Ich peitsche meinen Rappen 
und reite mein Blut tot. 
Nur Gletscher wehen mir zur Seite, 
kalt ist die Erde 
wie mein Wollen. 
Ich hebe meine Hände 
Sieg 
zu schlagen 
und 
bebe tastend erdenwärts. 
Denn zwischen Pferdehals und Schenkeln 
meine Fessel aus den Jahrhunderten: 
Weib! 
Das irgend-du 
ist groß und hat so ferne Lippen. 
Und meine Träne fühlt 
daß ich nicht mehr bin 
und mir von den Schultern gleite 
wie die jungen Jahre. 
* 
Durch stillen Gang des Klosters 
geht das Ave. 
Das gelbe Kleid der Mönche hat ein andres Auge 
und jedem ist ein eignes Schwert gegeben. 

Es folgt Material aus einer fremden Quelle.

Lemma release_each_ok ps : forall a,
  (forall p, p ∈ ps -> exists s d, services a !! p = Some s /\ service_dll_map_ (loader a) !! type_ s = Some d) -> NoDup ps ->
  exists a', release_each service_load service_api ps a = Some (a', omap (release_of a) ps, None) /\ loader a' = loader a /\
    forall p, services a' !! p = if decide (p ∈ ps) then None else services a !! p.
Proof.
  induction ps as [|p ps IH]; intros a Hps Hnd; cbn [release_each].
  { exists a. split; [done|]. split; [done|]. intros p. rewrite decide_False; [done|]. by intros ?%elem_of_nil. }
  apply list.NoDup_cons in Hnd as [Hp Hnd]. destruct (Hps p) as (s & d & Hs & Hd); [apply list_elem_of_here|].
  rewrite Hs. cbn [mbind option_bind]. rewrite (query_cached _ _ _ Hd). set (a1 := App _ _ _ _).
  assert (forall q, q ∈ ps -> services a1 !! q = services a !! q) as Hq.
  { intros q Hq. unfold a1. cbn. rewrite lookup_delete_ne; [done|]. by intros ->. }
  destruct (IH a1) as (a' & -> & El & Ha'); [|done|].
  { intros q Hin. rewrite (Hq q Hin). apply Hps. by apply list_elem_of_further. }
  exists a'. cbn [mbind option_bind omap list_omap]. unfold release_of at 2. rewrite Hs. cbn [mbind option_bind]. rewrite Hd. cbn [mbind option_bind].
  split; [|split; [done|]].
  - do 4 f_equal. apply list_omap_ext, Forall_Forall2_diag, list.Forall_forall. intros q Hin. unfold release_of. by rewrite Hq.
  - intros q. rewrite Ha'. destruct (decide (q ∈ ps)) as [Hin|Hout]; [by rewrite decide_True by (by apply list_elem_of_further)|].
    unfold a1. cbn. destruct (decide (q = p)) as [->|Hne].
    + by rewrite lookup_delete_eq, decide_True by apply list_elem_of_here.
    + rewrite lookup_delete_ne by done. rewrite decide_False; [done|]. by intros [?|?]%elem_of_cons.
Qed.

(** ** Updating *)

(** Where the counter of a service stands after [n] turns. *)
Definition counts (n : Z) s : Prop := if interval_ s =? 0 then True else current_ s = n mod interval_ s.

Definition due (n : Z) s : bool := negb (interval_ s =? 0) && (n mod interval_ s =? 0).

Lemma need_update_ok n s :
  0 <= n -> is_u64 (interval_ s) -> counts n s ->
  (need_update s).1 = due (n + 1) s /\ counts (n + 1) (need_update s).2 /\ interval_ (need_update s).2 = interval_ s.
Proof.
  unfold counts, due, need_update, is_u64. intros Hn Hw. destruct (Z.eqb_spec (interval_ s) 0) as [E|E]; cbn.
  { intros _. by rewrite E. }
  intros Hc. pose proof (Z.mod_pos_bound n (interval_ s)). rewrite Hc, u64_small by (unfold is_u64; lia).
  assert ((n + 1) mod interval_ s = if n mod interval_ s + 1 <? interval_ s then n mod interval_ s + 1 else 0) as Em.
  { destruct (Z.ltb_spec (n mod interval_ s + 1) (interval_ s)).
    - symmetry. apply (Z.mod_unique _ _ (n / interval_ s)); [lia|]. pose proof (Z.div_mod n (interval_ s)). lia.
    - symmetry. apply (Z.mod_unique _ _ (n / interval_ s + 1)); [lia|]. pose proof (Z.div_mod n (interval_ s)). lia. }
  destruct (Z.ltb_spec (n mod interval_ s + 1) (interval_ s)); cbn; rewrite (proj2 (Z.eqb_neq _ _) E), Em.
  - split; [|done]. symmetry. apply Z.eqb_neq. pose proof (Z.mod_pos_bound n (interval_ s)). lia.
  - done.
Qed.

Definition due_at (n : Z) (m : gmap nat (service object)) (p : nat) : bool :=
  match m !! p with Some s => due n s | None => false end.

Der fette Klang der Mittagsglocke 
holt sie fort. 
Im Säulengange bin ich bei den Steinen 
und senke tief die Stirne 
in Staub: 
O Stille 
die aus keiner Wunde fließt. 
Zerrissen 
sind die Abgründe 
Flüsse der Tränen fließen hinüber. 
Nicht ein Glockenschlag 
schlägt rein und voll 
und alles blutet wie der Erlöser. 
Die braunen Mauern sind mit Geld gebaut.